NB: There were a number of hybrid types between the 300 and 700 series. These appeared as 332s but fitted with a 700 series handset and cord. Among these were the 'intrinsically safe telephones', which had 323 style bodies of a sealed metal construction in a grey hammer finish. They were for installation in environments where there was a risk of fire or explosion from sparks, such as mines and chemical plants.

The 700 series was much more than just a single instrument. There were the Teles. 710, 746, the 711/741 wall phones, pendant telephones, headsets, re-styled bellsets, connection blocks and distribution panels. A full, matching range. Then there was the HES3.
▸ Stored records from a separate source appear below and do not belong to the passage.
(* ===== verification/AsyncFuture.v ===== *)
(** * AsyncFuture: futures and the completion queue

    The native objects behind [runAsync] and the executors (cfml-vm:
    [async_kernel.rs]): a [FutureNative] that resolves from the channel of its
    task, and the [CompletionQueueNative] that hands out finished futures.

    What a wait on a channel ends with is up to the task: [Some] a result, or
    [None] when the wait timed out or every sender is gone.  Calls on one object
    are serialized by its lock, so each is one step. *)

From stdpp Require Import base list numbers strings gmap sets relations.
From S2P Require Import Prelude Text Float64 Value AsyncPool.

(** What a future needs of its [ThreadHandle]: channel and cancel flag. *)
Record thread_handle := ThreadHandle { th_rx : N; th_cancel : N }.

Record future := FutureNative {
  fu_handle : option thread_handle;
  fu_result : option thread_result;
  fu_inline_resolved : bool;
  fu_strict_value : bool
}.

Definition from_handle (h : thread_handle) : future := FutureNative (Some h) None false false.
Definition from_handle_strict (h : thread_handle) : future := FutureNative (Some h) None false true.
Definition resolved (r : thread_result) : future := FutureNative None (Some r) true false.
Definition resolved_strict (r : thread_result) : future := FutureNative None (Some r) true true.

(** [ValueMap::get]: keys compare without ASCII case. *)
Definition map_get (k : str) (m : list (str * value)) : option value :=
  snd <$> find (fun e => eq_ignore_ascii_case e.1 k) m.

(** The future's value, once its result is there. *)
Definition answer (strict : bool) (r : thread_result) : outcome cfml_error value :=
  if bool_decide (tr_error r <> []) then Err (runtime (tr_error r))
  else
    let fallback :=
      if strict then VNull
      else match map_get (lit "result") (tr_thread_vars r) with
           | Some v => v
           | None => match tr_thread_vars r with [] => VNull | vars => VStruct vars end
           end in
    match tr_return_value r with
    | Some v => if is_null v then Ok fallback else Ok v
    | None => Ok fallback
    end.

Definition resolve (r : thread_result) (f : future) : future :=
  FutureNative None (Some r) (fu_inline_resolved f) (fu_strict_value f).

(** [arrived] is what the wait on the channel ends with. *)
Definition await_result (arrived : option thread_result) (f : future)
    : outcome cfml_error value * future :=
  match fu_result f with
  | Some r => (answer (fu_strict_value f) r, f)
  | None =>
      match fu_handle f with
      | Some _ =>
          match arrived with
          | Some r => (answer (fu_strict_value f) r, resolve r f)
          | None => (Ok VNull, f)
          end
      | None => (Panic, f)
      end
  end.

(** [ready] is what [try_recv] finds. *)
Definition is_done (ready : option thread_result) (f : future) : bool * future :=
  match fu_result f, fu_handle f, ready with
  | Some _, _, _ => (true, f)
  | None, Some _, Some r => (true, resolve r f)
  | None, _, _ => (false, f)
  end.

Definition is_cancelled (flags : gset N) (f : future) : bool :=
  match fu_result f with
  | Some r => bool_decide (tr_status r = lit "TERMINATED")
  | None => match fu_handle f with
            | Some h => bool_decide (th_cancel h ∈ flags)
            | None => false
            end
  end.

Definition error_message (f : future) : str :=
  match fu_result f with Some r => tr_error r | None => [] end.

Definition status_str (f : future) : str :=
  match fu_result f with
  | Some r => tr_status r
  | None => match fu_handle f with Some _ => lit "RUNNING" | None => lit "UNKNOWN" end
  end.

(** The flag to set, if the future may still be cancelled. *)
Definition cancel (f : future) : bool * option N :=
  if fu_inline_resolved f || bool_decide (fu_result f <> None) then (false, None)
  else match fu_handle f with
       | Some h => (true, Some (th_cancel h))
       | None => (false, None)
       end.

Section Methods.
Context {U : Unicode} {D : DateLib}.

(** The timeout of [get], in milliseconds; 0 waits for ever. *)
Definition get_timeout (args : list value) : Z :=
  match args with
  | v :: _ => match parse_i64 (as_string v) with Some t => t | None => 0%Z end
  | [] => 0%Z
  end.

(** [call_method]: the outcome, the future afterwards, and the flag set.  [wait]
    gives what a wait of that many milliseconds ends with. *)
Definition future_call (wait : Z -> option thread_result) (ready : option thread_result)
    (flags : gset N) (name : str) (args : list value) (f : future)
    : outcome cfml_error value * future * option N :=
  let n := map ascii_lower name in
  if bool_decide (n = lit "get") then (await_result (wait (get_timeout args)) f, None)
  else if bool_decide (n = lit "isdone")
  then let '(b, f) := is_done ready f in (Ok (VBool b), f, None)
  else if bool_decide (n = lit "iscancelled") || bool_decide (n = lit "iscanceled")
  then (Ok (VBool (is_cancelled flags f)), f, None)
  else if bool_decide (n = lit "cancel")
  then let '(b, fl) := cancel f in (Ok (VBool b), f, fl)
  else if bool_decide (n = lit "error") then (Ok (VString (error_message f)), f, None)
  else if bool_decide (n = lit "status") then (Ok (VString (status_str f)), f, None)
  else (Err (runtime (lit "Future has no method [" ++ n ++ lit "]")), f, None).

(** [get_property] looks at the cached state only. *)
Definition future_property (name : str) (f : future) : option value :=
  let n := map ascii_lower name in
  if bool_decide (n = lit "done") then Some (VBool (bool_decide (fu_result f <> None)))
  else if bool_decide (n = lit "status") then Some (VString (status_str f))
  else if bool_decide (n = lit "error") then Some (VString (error_message f))
  else None.
End Methods.

(** ** The completion queue *)

(** Futures are shared: the queue holds their addresses. *)
Definition future_done (ready : N -> option thread_result) (p : N) (store : gmap N future)
    : bool * gmap N future :=
  match store !! p with
  | Some f => let '(b, f) := is_done (ready p) f in (b, <[p := f]> store)
  | None => (false, store)
  end.

(** [position(future_done)]: the first finished future; those before it have
    been asked too. *)
Fixpoint first_done (ready : N -> option thread_result) (i : nat) (pending : list N)
    (store : gmap N future) : option nat * gmap N future :=
  match pending with
  | [] => (None, store)
  | p :: pending =>
      match future_done ready p store with
      | (true, store) => (Some i, store)
      | (false, store) => first_done ready (S i) pending store
      end
  end.
(* ===== verification/AsyncSchedule.v ===== *)
(** * AsyncSchedule: the timer thread and its pool of runners

    The scheduler behind [_schedule] (cfml-vm: [schedule_wheel.rs]): one timer
    thread that parks on the earliest deadline, a queue of due tasks, and runner
    threads that run a task's body and put a periodic task back.

    A critical section under the state's mutex is one step; parking on a
    condition variable ends it.  A parked thread may wake at any time, as
    condition variables allow.  Instants are nanoseconds.  What a body returns,
    whether a permit was granted and whether a thread could be started are up to
    the environment. *)

From stdpp Require Import base list numbers strings gmap sets relations.
From S2P Require Import Prelude Text Float64 Value AsyncPool.
Local Open Scope Z_scope.

Definition MAX_RUNNERS : nat := 64.

Definition from_millis (ms : Z) : Z := ms * 1000000.

(** ** State *)

Record task := Task {
  tk_seed : thread_seed;
  tk_period : option (Z * bool);
  tk_permits : bool;
  tk_cancel : N;
  tk_tx : N;
  tk_run_at : Z;
  tk_first : bool
}.

Record wheel := Wheel {
  wh_heap : list (Z * N);
  wh_tasks : gmap N task;
  wh_pending : list (N * task);
  wh_next_id : N;
  wh_timer_started : bool;
  wh_idle_runners : nat;
  wh_live_runners : nat
}.

(** The timer thread: not started, at the top of its loop, about to signal a
    runner, parked until a deadline or for ever. *)
Inductive timer := TOff | TTop | TNotify | TParked (until : option Z).

(** A runner: about to look at the queue, parked on [work_cv], signalled, or
    running a task. *)
Inductive runner := RTop | RWaiting | RNotified | RBusy (id : N) (t : task).

Record sched := Sched {
  sc_wheel : wheel;
  sc_timer : timer;
  sc_runners : list runner;
  sc_sent : list (N * thread_result);
  sc_flags : gset N;
  sc_now : Z
}.

Definition new_sched : sched := Sched (Wheel [] ∅ [] 0 false 0 0) TOff [] [] ∅ 0.

Definition with_wheel (w : wheel) (s : sched) : sched :=
  Sched w (sc_timer s) (sc_runners s) (sc_sent s) (sc_flags s) (sc_now s).

Definition with_timer (t : timer) (s : sched) : sched :=
  Sched (sc_wheel s) t (sc_runners s) (sc_sent s) (sc_flags s) (sc_now s).

Definition with_runners (rs : list runner) (s : sched) : sched :=
  Sched (sc_wheel s) (sc_timer s) rs (sc_sent s) (sc_flags s) (sc_now s).

Definition with_sent (ms : list (N * thread_result)) (s : sched) : sched :=
  Sched (sc_wheel s) (sc_timer s) (sc_runners s) (sc_sent s ++ ms) (sc_flags s) (sc_now s).

Definition wheel_terminated : thread_result := terminated [].

(** ** The heap: least deadline first, then least id *)

Definition entry_leb (a b : Z * N) : bool := (a.1 <? b.1) || ((a.1 =? b.1) && (a.2 <=? b.2)%N).

Fixpoint heap_peek (h : list (Z * N)) : option (Z * N) :=
  match h with
  | [] => None
  | e :: h => match heap_peek h with
              | Some m => Some (if entry_leb e m then e else m)
              | None => Some e
              end
  end.

Fixpoint heap_remove (m : Z * N) (h : list (Z * N)) : list (Z * N) :=
  match h with
  | [] => []
  | e :: h => if bool_decide (e = m) then h else e :: heap_remove m h
  end.

Definition heap_pop (h : list (Z * N)) : list (Z * N) :=
  match heap_peek h with Some m => heap_remove m h | None => h end.

(** Drop the entries at the top whose task has gone. *)
Fixpoint prune (fuel : nat) (ts : gmap N task) (h : list (Z * N)) : list (Z * N) :=
  match fuel with
  | 0%nat => h
  | S fuel => match heap_peek h with
              | Some (_, id) => if bool_decide (is_Some (ts !! id)) then h
                                else prune fuel ts (heap_pop h)
              | None => h
              end
  end.

(** ** Arming *)

(** [timer_cv.notify_all] *)
Definition notify_timer (t : timer) : timer := match t with TParked _ => TTop | t => t end.

(** [wake]; the cancel flag has been set before. *)
Definition wake (s : sched) : sched := with_timer (notify_timer (sc_timer s)) s.

(** [schedule] on a fresh channel [c]; [started]: the timer thread could be
    started, if this is the first schedule. *)
Definition schedule (started : bool) (c : N) (seed : thread_seed) (delay_ms : Z)
    (period : option (Z * bool)) (permits : bool) (cancel : N) (s : sched) : sched :=
  let w := sc_wheel s in
  let due := sc_now s + from_millis (Z.max delay_ms 0) in
  let id := wh_next_id w in
  let t := Task seed period permits cancel c due true in
  let start := negb (wh_timer_started w) && started in
  Sched (Wheel (wh_heap w ++ [(due, id)]) (<[id := t]> (wh_tasks w)) (wh_pending w) (id + 1)
           (wh_timer_started w || started) (wh_idle_runners w) (wh_live_runners w))
    (if start then TTop else notify_timer (sc_timer s)) (sc_runners s) (sc_sent s) (sc_flags s)
    (sc_now s).

(** ** The timer *)

Definition flagged (s : sched) (t : task) : bool := bool_decide (tk_cancel t ∈ sc_flags s).

(** Resolve the waiting schedules that were cancelled. *)
Definition retire (s : sched) : sched :=
  let w := sc_wheel s in
  let dead := List.filter (fun e => flagged s e.2) (map_to_list (wh_tasks w)) in
  with_sent (map (fun e => (tk_tx e.2, wheel_terminated)) dead)
    (with_wheel (Wheel (wh_heap w) (filter (fun e => flagged s e.2 = false) (wh_tasks w))
                   (wh_pending w) (wh_next_id w) (wh_timer_started w) (wh_idle_runners w)
                   (wh_live_runners w)) s).

Definition with_heap (h : list (Z * N)) (w : wheel) : wheel :=
  Wheel h (wh_tasks w) (wh_pending w) (wh_next_id w) (wh_timer_started w) (wh_idle_runners w)
    (wh_live_runners w).

(** Move the due task to the queue and see to it that someone picks it up. *)
Definition dispatch (started : bool) (id : N) (t : task) (s : sched) : sched :=
  let w := sc_wheel s in
  let more := (wh_idle_runners w =? 0)%nat && (wh_live_runners w <? MAX_RUNNERS)%nat && started in
  Sched (Wheel (wh_heap w) (wh_tasks w) (wh_pending w ++ [(id, t)]) (wh_next_id w)
           (wh_timer_started w) (wh_idle_runners w)
           (if more then S (wh_live_runners w) else wh_live_runners w))
    TNotify (if more then sc_runners s ++ [RTop] else sc_runners s) (sc_sent s) (sc_flags s)
    (sc_now s).

Definition drop_task (id : N) (s : sched) : sched :=
  let w := sc_wheel s in
  with_wheel (Wheel (wh_heap w) (delete id (wh_tasks w)) (wh_pending w) (wh_next_id w)
                (wh_timer_started w) (wh_idle_runners w) (wh_live_runners w)) s.

(** One iteration of [timer_loop]. *)
Definition timer_iter (started : bool) (s : sched) : option sched :=
  match sc_timer s with
  | TTop =>
      let s := retire s in
      let h := prune (length (wh_heap (sc_wheel s))) (wh_tasks (sc_wheel s)) (wh_heap (sc_wheel s)) in
      Some match heap_peek h with
           | None => with_timer (TParked None) (with_wheel (with_heap h (sc_wheel s)) s)
           | Some (d, id) =>
               if sc_now s <? d
               then with_timer (TParked (Some d)) (with_wheel (with_heap h (sc_wheel s)) s)
               else
                 let s := with_wheel (with_heap (heap_pop h) (sc_wheel s)) s in
                 match wh_tasks (sc_wheel s) !! id with
                 | None => s
                 | Some t =>
                     let s := drop_task id s in
                     if flagged s t then with_sent [(tk_tx t, wheel_terminated)] s
                     else dispatch started id t s
                 end
           end
  | _ => None
  end.

Definition is_waiting (r : runner) : bool := match r with RWaiting => true | _ => false end.

(** [work_cv.notify_one]: one parked runner, [i], if there is any. *)
Definition notify_one (i : nat) (s : sched) : option sched :=
  match sc_timer s with
  | TNotify =>
      match sc_runners s !! i with
      | Some RWaiting => Some (with_timer TTop (with_runners (<[i := RNotified]> (sc_runners s)) s))
      | _ => if existsb is_waiting (sc_runners s) then None else Some (with_timer TTop s)
      end
  | _ => None
  end.

(** ** The runners *)

Definition with_idle (n : nat) (w : wheel) : wheel :=
  Wheel (wh_heap w) (wh_tasks w) (wh_pending w) (wh_next_id w) (wh_timer_started w) n
    (wh_live_runners w).

(** Look at the queue: take a task, or park. *)
Definition look (i : nat) (s : sched) : sched :=
  let w := sc_wheel s in
  match wh_pending w with
  | (id, t) :: q =>
      with_runners (<[i := RBusy id t]> (sc_runners s))
        (with_wheel (Wheel (wh_heap w) (wh_tasks w) q (wh_next_id w) (wh_timer_started w)
                       (wh_idle_runners w) (wh_live_runners w)) s)
  | [] =>
      with_runners (<[i := RWaiting]> (sc_runners s))
        (with_wheel (with_idle (S (wh_idle_runners w)) w) s)
  end.

(** A runner at the top of its loop, or back from the condition variable. *)
Definition runner_look (i : nat) (s : sched) : option sched :=
  match sc_runners s !! i with
  | Some RTop => Some (look i s)
  | Some RNotified =>
      Some (look i (with_wheel (with_idle (wh_idle_runners (sc_wheel s) - 1) (sc_wheel s)) s))
  | _ => None
  end.

(** [while n <= now { n += period }] *)
Fixpoint skip_missed (fuel : nat) (n now period : Z) : option Z :=
  if n <=? now
  then match fuel with
       | 0%nat => None
       | S fuel => skip_missed fuel (n + period) now period
       end
  else Some n.

(** The rounds the loop needs. *)
Definition missed (n now period : Z) : nat := Z.to_nat ((now - n) / period + 1).

(** When a periodic task runs again; [now] is the end of its run. *)
Definition next_run (now : Z) (t : task) (period_ms : Z) (fixed_rate : bool) : option Z :=
  let p := from_millis (Z.max period_ms 0) in
  if fixed_rate then skip_missed (missed (tk_run_at t + p) now p) (tk_run_at t + p) now p
  else Some (now + p).

Definition is_terminated (res : option thread_result) : bool :=
  match res with Some r => bool_decide (tr_status r = lit "TERMINATED") | None => true end.

(** What [run_once] does after the body: the result it sends, and the task it
    puts back with its next deadline.  [None]: the loop of a fixed rate does not
    end. *)
Definition after_run (now : Z) (cancelled : bool) (res : option thread_result) (t : task)
    : option (list thread_result * option task) :=
  match tk_period t with
  | None => Some (if tk_first t then match res with Some r => [r] | None => [] end else [], None)
  | Some (period_ms, fixed_rate) =>
      if is_terminated res || cancelled then Some ([wheel_terminated], None)
      else match next_run now t period_ms fixed_rate with
           | Some next =>
               Some ([], Some (Task (tk_seed t) (tk_period t) (tk_permits t) (tk_cancel t) (tk_tx t)
                                 next false))
           | None => None
           end
  end.

(** Put a periodic task back. *)
Definition rearm (id : N) (t : task) (s : sched) : sched :=
  let w := sc_wheel s in
  with_timer (notify_timer (sc_timer s))
    (with_wheel (Wheel (wh_heap w ++ [(tk_run_at t, id)]) (<[id := t]> (wh_tasks w)) (wh_pending w)
                   (wh_next_id w) (wh_timer_started w) (wh_idle_runners w) (wh_live_runners w)) s).

(** [run_once]: [granted] is the answer of [acquire] for a task with permits. *)
Definition run_once (i : nat) (granted : bool) (res : option thread_result) (s : sched)
    : option sched :=
  match sc_runners s !! i with
  | Some (RBusy id t) =>
      let s := with_runners (<[i := RTop]> (sc_runners s)) s in
      if tk_permits t && negb granted then Some (with_sent [(tk_tx t, wheel_terminated)] s)
      else match after_run (sc_now s) (flagged s t) res t with
           | Some (msgs, again) =>
               let s := with_sent (map (pair (tk_tx t)) msgs) s in
               Some match again with Some t => rearm id t s | None => s end
           | None => None
           end
  | _ => None
  end.

(** A parked runner wakes without being signalled. *)
Definition runner_wake (i : nat) (s : sched) : option sched :=
  match sc_runners s !! i with
  | Some RWaiting => Some (with_runners (<[i := RNotified]> (sc_runners s)) s)
  | _ => None
  end.
(* ===== verification/AsyncScheduleFacts.v ===== *)
(** * AsyncScheduleFacts: the scheduler's invariant, its timing, and a stall

    In every reachable state each schedule is waiting, due or running, in one
    place only; waiting schedules have exactly one entry in the heap, at their
    deadline; runners are counted right; and a due task has a runner on its way
    to it.  The timer fires the earliest due schedule, never early, and never
    parks past a deadline.  A due task can nevertheless be left waiting behind
    another schedule's body although more runners may be started. *)

From stdpp Require Import base list numbers strings gmap sets relations.
From S2P Require Import Prelude Text Float64 Value AsyncPool AsyncSchedule.
Local Open Scope Z_scope.

(** ** Where the schedules are *)

Definition busy (r : runner) : list (N * task) := match r with RBusy id t => [(id, t)] | _ => [] end.

Definition live (s : sched) : list (N * task) :=
  map_to_list (wh_tasks (sc_wheel s)) ++ wh_pending (sc_wheel s) ++ flat_map busy (sc_runners s).

(** The channels of the schedules, and those resolved. *)
Definition channels (s : sched) : list N := (tk_tx <$> (live s).*2) ++ (sc_sent s).*1.

(** ** Steps *)

Inductive sched_step (reliable : bool) : sched -> sched -> Prop :=
  | st_tick d s : 0 <= d ->
      sched_step reliable s
        (Sched (sc_wheel s) (sc_timer s) (sc_runners s) (sc_sent s) (sc_flags s) (sc_now s + d))
  | st_schedule started c seed delay period permits cancel s :
      (reliable = true -> started = true) ->
      c ∉ channels s ->
      sched_step reliable s (schedule started c seed delay period permits cancel s)
  | st_flag f s :
      sched_step reliable s
        (Sched (sc_wheel s) (sc_timer s) (sc_runners s) (sc_sent s) ({[f]} ∪ sc_flags s) (sc_now s))
  | st_wake s : sched_step reliable s (wake s)
  | st_timer started s s' : (reliable = true -> started = true) ->
      timer_iter started s = Some s' -> sched_step reliable s s'
  | st_notify i s s' : notify_one i s = Some s' -> sched_step reliable s s'
  | st_unpark u s : sc_timer s = TParked u -> sched_step reliable s (with_timer TTop s)
  | st_look i s s' : runner_look i s = Some s' -> sched_step reliable s s'
  | st_runner_wake i s s' : runner_wake i s = Some s' -> sched_step reliable s s'
  | st_run i granted res s s' : run_once i granted res s = Some s' -> sched_step reliable s s'.

(** ** The heap *)

Lemma entry_leb_total a b : entry_leb a b = true \/ entry_leb b a = true.
Proof.
  unfold entry_leb. rewrite !orb_true_iff, !andb_true_iff, !Z.ltb_lt, !Z.eqb_eq, !N.leb_le. lia.
Qed.

Lemma entry_leb_trans a b c : entry_leb a b = true -> entry_leb b c = true -> entry_leb a c = true.
Proof.
  unfold entry_leb. rewrite !orb_true_iff, !andb_true_iff, !Z.ltb_lt, !Z.eqb_eq, !N.leb_le. lia.
Qed.

Lemma heap_peek_None h : heap_peek h = None <-> h = [].
Proof. destruct h as [|e h]; simpl; [done|]. by destruct (heap_peek h). Qed.

Lemma heap_peek_spec h m : heap_peek h = Some m -> m ∈ h /\ forall e, e ∈ h -> entry_leb m e = true.
Proof.
  revert m; induction h as [|e h IH]; intros m; simpl; [done|].
  assert (refl : entry_leb e e = true) by (destruct (entry_leb_total e e); done).
  destruct (heap_peek h) as [k|] eqn:Hk; intros [= <-].
  - destruct (IH k eq_refl) as [Hin Hle]. destruct (entry_leb e k) eqn:Hek.
    + split; [by left|]. intros x [->|Hx]%elem_of_cons; [done|]. eapply entry_leb_trans; eauto.
    + split; [by right|]. intros x [->|Hx]%elem_of_cons; [|auto].
      destruct (entry_leb_total e k); congruence.
  - apply heap_peek_None in Hk as ->. split; [by left|]. by intros x ->%list_elem_of_singleton.
Qed.

Lemma heap_remove_perm m h : m ∈ h -> h ≡ₚ m :: heap_remove m h.
Proof.
  induction h as [|e h IH]; simpl; [by intros ?%elem_of_nil|].
  case_bool_decide as He; [by subst|]. intros [->|Hm]%elem_of_cons; [done|].
  rewrite (IH Hm) at 1. by constructor 3.
Qed.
== House Exchange System No. 3 ==

All 700 series telephone instruments came with at least one knockout forward of the switchooks, for installing bell on/bell off switches for instance. Some, however, the Tele. 710, came with four smaller knockouts and, if you looked inside the case, two circular ones too, top right and left of the dial aperture. These, along with a host of unused holes and bracketry, on the chassis, were a source of mystery for a time. Until, that is, the small business successor to the 300 series, House Exchange System 1 was revealed. The 700 series, HES 3.

This comprised, up to, five stations, all of which could call one another and make, answer or transfer calls.
All of the parts of this system had to be built up, on site, by the installer, from an assortment of anonymous-looking cardboard boxes and plastic bags. After installing the fixed wiring and external power supply, up to, five ordinary-looking 710Ls had to be transformed into Extension Stations by removing all the knockouts and stuffing them with an incredible amount of springs, wiring and lights. Incredibly, two of the knockouts could wind up, for a full system, containing two pushbuttons each, one for each of the other four stations, L-shaped to cram them into the small holes. That made a total of two supervisory lamps and six buttons on what, outwardly, seemed a normal, domestic telephone instrument.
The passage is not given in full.